The immune system is therefore strengthened, not weakened. I have never been able to figure out what the reason is to believe vaccines can weaken the immune system. It seems that some people may believe the vaccines fight off infection without using the immune system, as is suggested by the e-mailer’s reference to the “natural immune system,” as if the vaccine represents an artificial immune system. Vaccine works through the immune system – it does not replace it.

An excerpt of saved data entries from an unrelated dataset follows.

(** How the evaluation of a call ends: with a value, or with a thrown
    [TypeError]. *)
Inductive completion (A : Type) : Type :=
| Return (a : A)
| Throw (message : string).

Arguments Return {A} a.
Arguments Throw {A} message.

#[global] Instance obj_lookup {A} : Lookup string A (obj A) :=
  λ key o, lookup o key.

(** *** Numbers *)

Definition prec : Z := 53.
Definition emax : Z := 1024.

(** The number denoted by an integer. *)
Definition of_Z (z : Z) : spec_float := binary_normalize prec emax z 0 false.

(** [x / y] and [x * y] *)
Definition div (x y : spec_float) : spec_float := SFdiv prec emax x y.
Definition mul (x y : spec_float) : spec_float := SFmul prec emax x y.

(** The integer [n] for which [n / 100 - m * 2^e] is closest to zero, the
    larger one when two are as close ([Number.prototype.toFixed], f = 2). *)
Definition hundredths (m : positive) (e : Z) : Z :=
  match e with
  | Zneg p => ((200 * Zpos m + 2 ^ Zpos p) / (2 * 2 ^ Zpos p))%Z
  | _ => (100 * Zpos m * 2 ^ e)%Z
  end.

(** [m * 2^e >= 10^21] *)
Definition ge_1e21 (m : positive) (e : Z) : bool :=
  match e with
  | Zneg p => (10 ^ 21 * 2 ^ Zpos p <=? Zpos m)%Z
  | _ => (10 ^ 21 <=? Zpos m * 2 ^ e)%Z
  end.

(** [+x.toFixed(2)]: the decimal numeral with two fraction digits that
    [toFixed] prints, read back as a number by unary plus. ["NaN"] and
    ["Infinity"] read back as themselves, and so does the shortest
    numeral printed for a number of magnitude [10^21] or more; the numeral
    [n / 100] reads back as the binary64 nearest to it. *)
Definition toFixed2_number (x : spec_float) : spec_float :=
  match x with
  | S754_nan => S754_nan
  | S754_infinity s => S754_infinity s
  | S754_zero _ => S754_zero false
  | S754_finite s m e =>
      if ge_1e21 m e then x
      else match hundredths m e with
           | Zpos n => div (S754_finite s n 0) (S754_finite false 100 0)
           | _ => S754_zero s
           end
  end.

End Js.

(* ===================================================================== *)
(** ** The rxjs subject behind the change notifier                        *)
(* ===================================================================== *)

Module Rx.

Section Subject.
Context {E : Type}.

(** A subscriber of the subject, seen through [pipe(filter(p))]: the
    predicate of the pipe and the events its observer has been handed,
    oldest first. *)
Record subscription : Type := Subscription {
  sub_filter : E → bool;
  sub_received : list E;
}.

(** The subject: its subscribers, in subscription order. *)
Abbreviation subject := (list subscription) (only parsing).

Definition deliver (event : E) (s : subscription) : subscription :=
  if sub_filter s event
  then {| sub_filter := sub_filter s;
          sub_received := sub_received s ++ [event] |}
  else s.

(** [subject.next(event)]: every current subscriber is offered the
    event, in subscription order. *)
Definition next (event : E) (subj : subject) : subject :=
  deliver event <$> subj.

(** [observable.subscribe(observer)] on a piped observable: a new
    subscriber, last in order, that has received nothing yet. *)
Definition subscribe (p : E → bool) (subj : subject) : subject :=
  subj ++ [{| sub_filter := p; sub_received := [] |}].

(** What the [i]-th subscriber has received. *)
Definition received (i : nat) (subj : subject) : option (list E) :=
  sub_received <$> subj !! i.
End Subject.

Arguments subscription : clear implicits.

(** The subject of events of type [E]. *)
Abbreviation subject E := (list (subscription E)) (only parsing).

End Rx.


(* ===================================================================== *)
(** ** The form module                                                    *)
(* ===================================================================== *)

Module FormLib.

(** *** Types of [defs.ts] *)

Abbreviation Values := Js.object (only parsing).

(** A validation function. [validate] calls it with the field's value and
    the whole value object; it answers with an error message, the empty
    string when the value is fine. *)
Definition Fn : Type := Js.value → Values → string.

(** [Fns<V>]: the own properties of the rules object, an object literal,
    each a list of functions. A property given as [undefined] counts as the
    empty list, which is what [?? []] makes of it. *)
Abbreviation Fns := (gmap string (list Fn)) (only parsing).

(** [Errors<V>]: an error message per key. [errors !! key] is the own
    property of the name; a name without one reads through to
    [Object.prototype]. *)
Abbreviation Errors := (Js.obj string) (only parsing).

(** The object [validate] returns. Counts are whole numbers far below
    2^53, where number arithmetic is exact: they are kept as integers. *)
Record ValidationResult : Type := {
  invalid : bool;
  errors : Errors;
  valid : bool;
  validCount : Z;
  progress : spec_float;
  invalidCount : Z;
}.

Record Metadata : Type := {
  touched : bool;
  untouched : bool;
  confirmed : bool;
  unconfirmed : bool;
}.

Record OnEvent : Type := {
  key : string;
  value : Js.value;
}.

(** *** [validate] *)

(** What the loop over [safeFns] finds at the indices below
    [safeFns.length], [safeFns] being [fns[key] ?? []]. An own property of
    the rules object is a list of functions. Without one the read follows
    the prototype chain of the object literal: an inherited method is a
    function object with a [length] and no element, so every index below
    its length reads [undefined]; the prototype itself has no [length], as
    has no name that is not inherited at all, and nothing is found. *)
Definition read_rules (fns : Fns) (key : string) : list (option Fn) :=
  match fns !! key with
  | Some l => Some <$> l
  | None =>
      match Js.object_prototype key with
      | Some (Js.InheritedMethod n) => replicate n None
      | _ => []
      end
  end.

There is a real question about the strength and duration of the immune response from vaccines vs a natural infection. Infections do often produce greater and longer lasting immunity from vaccines, because the immune response is often in proportion to the duration of exposure, and an infection can produce more exposure than a vaccine. But scientists track the immune response to vaccine by measuring antibody levels. For many vaccine types sufficient antibody levels last for decades or even a lifetime, so even when they are not as long as the infection they are still robust and long lasting. For others booster shots are required.
In any case this is all better than getting the actual infection. The e-mailer’s suggestion that we can easily fight off infections (again, I assume they mean the flu) is not accurate. Most healthy individuals will weather the flu just fine, but will be miserable for a week or so. For me avoiding a week of the flu is worth getting a shot. But also the flu causes hundreds of thousands of hospitalizations in the US every year, and from 3-49 thousand deaths (it varies greatly from year to year). Also, there are many people in the community who are not healthy, or cannot get vaccinated, so getting the vaccine can help them as well.
The flu vaccine, and vaccines in general, are a safe and effective public health measure. There are some common misconceptions, however, that need to be cleared up on a regular basis. Further, there is a dedicated campaign of ideologically motivated misinformation about vaccines, requiring an equal campaign of public education about the true state of the science.